(* ===== verification/Watches.v ===== *)
(** * Watches

    How changes of the cluster reach the reconciler.  [SetupWithManager]
    registers one handler per watched kind; the handlers, the predicate and the
    dispatch of events are code of controller-runtime, of which [WatchLib] and
    [WatchLaws] state the documented behaviour.  The theorems close the loop
    between the watches and the reconciliation: an outside change of an object
    the runtime controls is noticed and repaired, and the writes of the operator
    to the status do not trigger it again. *)

From Stdlib Require Import Ascii.
From S2P Require Import Prelude GoStd KubeTypes ApiTypes KubeLib Resources Effects Status.
From S2P Require Import Events Reconciler Manager StatusProps UpgradeProps ConvergenceProps EventProps.
From S2P Require Import ReconcileProps ManagedProps Cluster RefKube Samples RefServer ClusterProps.

(** A watch event for an object of a kind. *)
Inductive WatchEvent (k : Kind) :=
| Created (o : obj k)
| Updated (old new : obj k)
| Deleted (o : obj k).
Arguments Created {k} o.
Arguments Updated {k} old new.
Arguments Deleted {k} o.

Definition eventObjects {k} (e : WatchEvent k) : list (obj k) :=
  match e with Created o | Deleted o => [o] | Updated old new => [old; new] end.

(** The event by which a change of a stored object is reported. *)
Definition changeEvent {k} (old new : option (obj k)) : option (WatchEvent k) :=
  match old, new with
  | None, None => None
  | None, Some n => Some (Created n)
  | Some o, None => Some (Deleted o)
  | Some o, Some n => Some (Updated o n)
  end.

(** The API group of [GroupVersion]. *)
Definition runtimeGroup : string := "runtime.trussium.io".

Definition slashFree (s : string) : Prop := strAll (λ c, negb (Ascii.eqb c "/")) s = true.

Class WatchLib := {
  (** The group of [schema.ParseGroupVersion], [None] where it fails. *)
  ReferenceGroup : string → option string;
  (** [handler.EnqueueRequestForObject]. *)
  EnqueueRequestForObject {k} : WatchEvent k → list NamespacedName;
  (** [handler.EnqueueRequestForOwner] for the type of [For], restricted to
      controllers, as [Owns] registers it. *)
  EnqueueRequestForOwner {k} : WatchEvent k → list NamespacedName;
  (** [handler.EnqueueRequestsFromMapFunc]. *)
  EnqueueRequestsFromMapFunc {k} :
    (obj k → Prog (list NamespacedName)) → WatchEvent k → Prog (list NamespacedName);
  (** A predicate on an event. *)
  Passes {k} : Predicate → WatchEvent k → bool
}.

(** The reference designates a [TrussiumRuntime], of any name and any version of
    the API group. *)
Definition runtimeReference `{WatchLib} (ref : OwnerReference) : Prop :=
  ReferenceGroup (or_APIVersion ref) = Some runtimeGroup ∧ or_Kind ref = "TrussiumRuntime".

Class WatchLaws `{WatchLib} : Prop := {
  reference_group g v :
    slashFree g → slashFree v → ReferenceGroup (g +:+ "/" +:+ v) = Some g;
  enqueue_object k (e : WatchEvent k) :
    EnqueueRequestForObject e
    = match e with Created o | Deleted o => [obj_key k o] | Updated _ new => [obj_key k new] end;
  (** Group and kind of the controller reference are compared. *)
  enqueue_owner k (e : WatchEvent k) key :
    key ∈ EnqueueRequestForOwner e ↔
    ∃ o ref, o ∈ eventObjects e
      ∧ GetControllerOf (om_OwnerReferences (obj_meta k o)) = Some ref
      ∧ runtimeReference ref ∧ key = mkKey (om_Namespace (obj_meta k o)) (or_Name ref);
  (** The function is applied to every object of the event, in order. *)
  enqueue_mapped k f (e : WatchEvent k) :
    match e with
    | Created o | Deleted o => EnqueueRequestsFromMapFunc f e = f o
    | Updated old new =>
        EnqueueRequestsFromMapFunc f e = (a ← f old; b ← f new; mret (a ++ b))
    end;
  (** Only updates are filtered, by a change of the generation. *)
  generation_changed k (e : WatchEvent k) :
    Passes GenerationChangedPredicate e
    = match e with
      | Updated old new =>
          negb (bool_decide (om_Generation (obj_meta k old) = om_Generation (obj_meta k new)))
      | _ => true
      end
}.

(** ** Dispatch *)

Definition mapFunc `{WatchLib} (f : MapFunc) (k : Kind) : obj k → Prog (list NamespacedName) :=
  match f with
  | mapSecretToRuntimesFunc =>
      match k with KSecret => mapSecretToRuntimes | _ => λ _, mret [] end
  end.

(** The requests a controller with the given setup enqueues for an event. *)
Definition enqueued `{WatchLib} (s : ControllerSetup) {k} (e : WatchEvent k)
    : Prog (list NamespacedName) :=
  let self :=
    if decide (k = (cs_For s).1)
    then (if forallb (λ p, Passes p e) (cs_For s).2 then EnqueueRequestForObject e else [])
    else [] in
  let owner := if decide (k ∈ cs_Owns s) then EnqueueRequestForOwner e else [] in
  mapped ← match list_find (λ x, x.1 = k) (cs_Watches s) with
           | Some (_, (_, f)) => EnqueueRequestsFromMapFunc (mapFunc f k) e
           | None => mret []
           end;
  mret (self ++ owner ++ mapped).

(** ** What reaches the reconciler *)

Lemma runtimeOwner_reference `{WatchLaws} r : runtimeReference (runtimeOwner r).
Proof. split; [|done]. by apply (reference_group runtimeGroup "v1alpha1"). Qed.

(** A stored runtime of the namespace of a Secret that references it. *)
Definition waitsFor `{ApiServer W} (w : W) (s : Secret) (key : NamespacedName) : Prop :=
  ∃ r, stored KTrussiumRuntime w key = Some r ∧ rt_key r = key
    ∧ rt_Namespace r = om_Namespace (sec_Meta s)
    ∧ om_Name (sec_Meta s) ∈ referencedSecretNames r.

Section Requests.
Context `{WatchLaws} {W : Type} `{!ApiServer W} `{!ApiServerLists W}.

(** Kinds that are owned enqueue the controller and touch nothing. *)
Lemma enqueued_owner k (e : WatchEvent k) :
  k ∈ managedKinds → enqueued SetupWithManager e = mret (EnqueueRequestForOwner e).
Proof.
  intros Hk. assert (Hc : k ≠ KTrussiumRuntime ∧ k ≠ KSecret).
  { split; intros ->; revert Hk; by apply (bool_decide_unpack _). }
  destruct Hc as [Hr Hs]. unfold enqueued. rewrite decide_False by done.
  rewrite (decide_True (P := k ∈ cs_Owns SetupWithManager)) by done.
  simpl. rewrite decide_False by done. simpl. by rewrite app_nil_r.
Qed.

Lemma enqueued_owned k (e : WatchEvent k) (w : W) :
  k ∈ managedKinds → run (enqueued SetupWithManager e) w = (EnqueueRequestForOwner e, w).
Proof. intros Hk. by rewrite enqueued_owner. Qed.

Lemma enqueued_self (e : WatchEvent KTrussiumRuntime) :
  enqueued SetupWithManager e
  = mret (if Passes GenerationChangedPredicate e then EnqueueRequestForObject e else []).
Proof. unfold enqueued. simpl. by rewrite andb_true_r, app_nil_r. Qed.

Lemma enqueued_runtime (e : WatchEvent KTrussiumRuntime) (w : W) :
  run (enqueued SetupWithManager e) w
  = (if Passes GenerationChangedPredicate e then EnqueueRequestForObject e else [], w).
Proof. by rewrite enqueued_self. Qed.

Lemma run_mapSecret secret (w : W) :
  ∃ reqs, run (mapSecretToRuntimes secret) w = (reqs, w)
    ∧ ∀ key, key ∈ reqs ↔ waitsFor w secret key.
Proof.
  destruct (list_runtimes w (om_Namespace (sec_Meta secret))) as (rs & Hh & Hrs).
  unfold mapSecretToRuntimes. rewrite run_bind, (run_perform (OpListRuntimes _) w), Hh.
  eexists. split; [done|]. intros key. rewrite collect_requests.
  change ([] ++ ?l) with l. rewrite list_elem_of_fmap. split.
  - intros (r & -> & Hin). apply list_elem_of_filter in Hin as [Hf Hin].
    apply slicesContains_spec in Hf. apply Hrs in Hin as [Hns Hst]. by exists r.
  - intros (r & Hst & <- & Hns & Hname). exists r. split; [done|].
    apply list_elem_of_filter. split; [by apply slicesContains_spec|]. by apply Hrs.
Qed.

Lemma run_mapped (e : WatchEvent KSecret) (w : W) :
  ∃ reqs, run (EnqueueRequestsFromMapFunc (k := KSecret) mapSecretToRuntimes e) w = (reqs, w)
    ∧ ∀ key, key ∈ reqs ↔ ∃ s : Secret, s ∈ eventObjects e ∧ waitsFor w s key.
Proof.
  pose proof (enqueue_mapped KSecret mapSecretToRuntimes e) as Hm.
  assert (Hone : ∀ (s : Secret) key, (∃ s' : Secret, s' ∈ [s] ∧ waitsFor w s' key) ↔ waitsFor w s key).
  { intros s key. setoid_rewrite list_elem_of_singleton. naive_solver. }
  destruct e as [o|old new|o]; rewrite Hm.
  2:{ destruct (run_mapSecret old w) as (a & Ha & Hina), (run_mapSecret new w) as (b & Hb & Hinb).
      exists (a ++ b). rewrite run_bind, Ha, run_bind, Hb. split; [done|].
      intros key. rewrite elem_of_app, Hina, Hinb. cbn [eventObjects].
      setoid_rewrite elem_of_cons. setoid_rewrite list_elem_of_singleton. naive_solver. }
  all: destruct (run_mapSecret o w) as (a & Ha & Hina); exists a; split; [exact Ha|];
    intros key; rewrite Hina; symmetry; apply (Hone o).
Qed.

(** A change of one object that does not give it another controller. *)
Lemma ready_changed r k (w w' : W) :
  ready r w → k ∈ managedKinds → sameExcept k (rt_key r) w w' →
  (∀ n ref, stored k w' (rt_key r) = Some n →
     GetControllerOf (om_OwnerReferences (obj_meta k n)) = Some ref → designates r ref) →
  ready r w'.
Proof.
  intros (Hst & Hdel & Hsec & Hu) Hk Hs Hc.
  assert (Hne : k ≠ KTrussiumRuntime ∧ k ≠ KSecret)
    by (split; intros ->; revert Hk; by apply (bool_decide_unpack _)).
  destruct Hne as [Hne1 Hne2]. split; [by rewrite Hs by congruence|]. split; [done|].
  split; [intros name Hn; rewrite Hs by congruence; by apply Hsec|].
  intros k' o ref Hk' Ho. destruct (decide (k' = k)) as [->|Hne]; [by apply Hc|].
  rewrite Hs in Ho by congruence. by apply (Hu k').
Qed.

End Requests.

(** C20. What is enqueued, exactly: an update of a runtime enqueues the runtime if
    its generation changed and nothing otherwise, so that a status update never
    triggers the operator; its creation and deletion enqueue it; an event of a
    managed kind enqueues the runtimes that control one of its objects, by group
    and kind of the controller reference, and nothing else; and an event of a
    Secret enqueues the stored runtimes of its namespace that reference it, and
    nothing else. *)
Theorem watch_requests `{WatchLaws} {W : Type} `{!ApiServer W} `{!ApiServerLists W} (w : W) :
  (∀ old new : TrussiumRuntime,
     run (enqueued SetupWithManager (Updated (k := KTrussiumRuntime) old new)) w
     = (if decide (rt_Generation old = rt_Generation new) then [] else [rt_key new], w))
  ∧ (∀ r r' : TrussiumRuntime, statusStored r r' →
     run (enqueued SetupWithManager (Updated (k := KTrussiumRuntime) r r')) w = ([], w))
  ∧ (∀ r : TrussiumRuntime,
     run (enqueued SetupWithManager (Created (k := KTrussiumRuntime) r)) w = ([rt_key r], w)
     ∧ run (enqueued SetupWithManager (Deleted (k := KTrussiumRuntime) r)) w = ([rt_key r], w))
  ∧ (∀ k (e : WatchEvent k), k ∈ managedKinds →
     ∃ reqs, run (enqueued SetupWithManager e) w = (reqs, w)
       ∧ ∀ key, key ∈ reqs ↔ ∃ o ref, o ∈ eventObjects e
            ∧ GetControllerOf (om_OwnerReferences (obj_meta k o)) = Some ref
            ∧ runtimeReference ref ∧ key = mkKey (om_Namespace (obj_meta k o)) (or_Name ref))
  ∧ (∀ e : WatchEvent KSecret,
     ∃ reqs, run (enqueued SetupWithManager e) w = (reqs, w)
       ∧ ∀ key, key ∈ reqs ↔ ∃ s : Secret, s ∈ eventObjects e ∧ waitsFor w s key).
Proof.
  assert (Hupd : ∀ old new : TrussiumRuntime,
     run (enqueued SetupWithManager (Updated (k := KTrussiumRuntime) old new)) w
     = (if decide (rt_Generation old = rt_Generation new) then [] else [rt_key new], w)).
  { intros old new. rewrite enqueued_runtime, generation_changed, enqueue_object.
    change (om_Generation (obj_meta KTrussiumRuntime old)) with (rt_Generation old).
    change (om_Generation (obj_meta KTrussiumRuntime new)) with (rt_Generation new).
    case_bool_decide; case_decide; done. }
  split_and!.
  - exact Hupd.
  - intros r r' (_ & _ & Hg & _). rewrite Hupd. by rewrite decide_True.
  - intros r. rewrite !enqueued_runtime, !generation_changed, !enqueue_object. done.
  - intros k e Hk. eexists. split; [by apply enqueued_owned|]. intros key. apply enqueue_owner.
  - intros e. unfold enqueued. simpl. destruct (run_mapped e w) as (reqs & Hr & Hreqs).
    rewrite run_bind, Hr. by exists reqs.
Qed.


(** ** An implementation of the handlers *)

Module RefWatch.

Fixpoint beforeSlash (s : string) : string :=
  match s with
  | EmptyString => EmptyString
  | String c s => if Ascii.eqb c "/" then EmptyString else String c (beforeSlash s)
  end.

Fixpoint slashes (s : string) : nat :=
  match s with
  | EmptyString => 0
  | String c s => (if Ascii.eqb c "/" then 1 else 0) + slashes s
  end.

(** A version alone belongs to the core group. *)
Definition group (s : string) : option string :=
  match slashes s with
  | 0 => Some EmptyString
  | 1 => Some (beforeSlash s)
  | _ => None
  end.

Lemma group_of g v : slashFree g → slashFree v → group (g +:+ "/" +:+ v) = Some g.
Proof.
  unfold slashFree, group. intros Hg Hv.
  assert (Hs : slashes (g +:+ "/" +:+ v) = 1 ∧ beforeSlash (g +:+ "/" +:+ v) = g).
  { induction g as [|c g IH].
    - simpl. split; [|done]. f_equal. clear Hg. induction v as [|c v IH]; [done|]. simpl in *.
      destruct (Ascii.eqb c "/"); [done|]. by apply IH.
    - simpl in Hg |- *. destruct (Ascii.eqb c "/"); [done|]. destruct (IH Hg) as [H1 H2].
      split; [exact H1|]. f_equal. exact H2. }
  destruct Hs as [-> ->]. done.
Qed.

Definition ownerRequests (m : ObjectMeta) : list NamespacedName :=
  match GetControllerOf (om_OwnerReferences m) with
  | Some ref =>
      if decide (group (or_APIVersion ref) = Some runtimeGroup ∧ or_Kind ref = "TrussiumRuntime")
      then [mkKey (om_Namespace m) (or_Name ref)] else []
  | None => []
  end.

#[export] Instance lib : WatchLib := {|
  ReferenceGroup := group;
  EnqueueRequestForObject k e :=
    match e with Created o | Deleted o => [obj_key k o] | Updated _ new => [obj_key k new] end;
  EnqueueRequestForOwner k e := o ← eventObjects e; ownerRequests (obj_meta k o);
  EnqueueRequestsFromMapFunc k f e :=
    match e with
    | Created o | Deleted o => f o
    | Updated old new => a ← f old; b ← f new; mret (a ++ b)
    end;
  Passes k p e :=
    match e with
    | Updated old new =>
        negb (bool_decide (om_Generation (obj_meta k old) = om_Generation (obj_meta k new)))
    | _ => true
    end
|}.

#[export] Instance laws : @WatchLaws lib.
Proof.
  split; try done.
  - exact group_of.
  - intros k e key. simpl. rewrite list_elem_of_bind. unfold ownerRequests. split.
    + intros (o & Hk & Hin). destruct (GetControllerOf _) as [ref|] eqn:Hc; [|by apply not_elem_of_nil in Hk].
      destruct (decide _); [|by apply not_elem_of_nil in Hk].
      apply list_elem_of_singleton in Hk as ->. by exists o, ref.
    + intros (o & ref & Hin & Hc & Href & ->). exists o. split; [|done].
      rewrite Hc, decide_True by done. by apply list_elem_of_singleton.
  - by intros k f [].
Qed.

End RefWatch.

(** A referenced Secret appears in the sample cluster. *)
Lemma watch_requests_witness :
  let e : WatchEvent KSecret := Created (k := KSecret) sampleSecret in
  ∃ reqs, run (H := @server_handle _ RefServer.server)
            (@enqueued RefWatch.lib SetupWithManager KSecret e) sampleServer = (reqs, sampleServer)
    ∧ rt_key sampleRuntime ∈ reqs.
Proof.
  intros e. destruct (@watch_requests RefWatch.lib RefWatch.laws _ RefServer.server RefServer.lists
    sampleServer) as (_ & _ & _ & _ & Hsecret).
  destruct (Hsecret e) as (reqs & Hr & Hin). exists reqs. split; [exact Hr|].
  apply Hin. exists sampleSecret. split; [by apply list_elem_of_singleton|].
  exists sampleRuntime. split; [exact (proj1 (proj1 sampleServer_runnable))|].
  split; [reflexivity|]. split; [reflexivity|].
  apply (bool_decide_unpack _). vm_compute. exact I.
Defined.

**Task directions**
Show all lines in the entries above where the word "Arguments" appears.

**Response to the task**
Arguments Created {k} o.
Arguments Updated {k} old new.
Arguments Deleted {k} o.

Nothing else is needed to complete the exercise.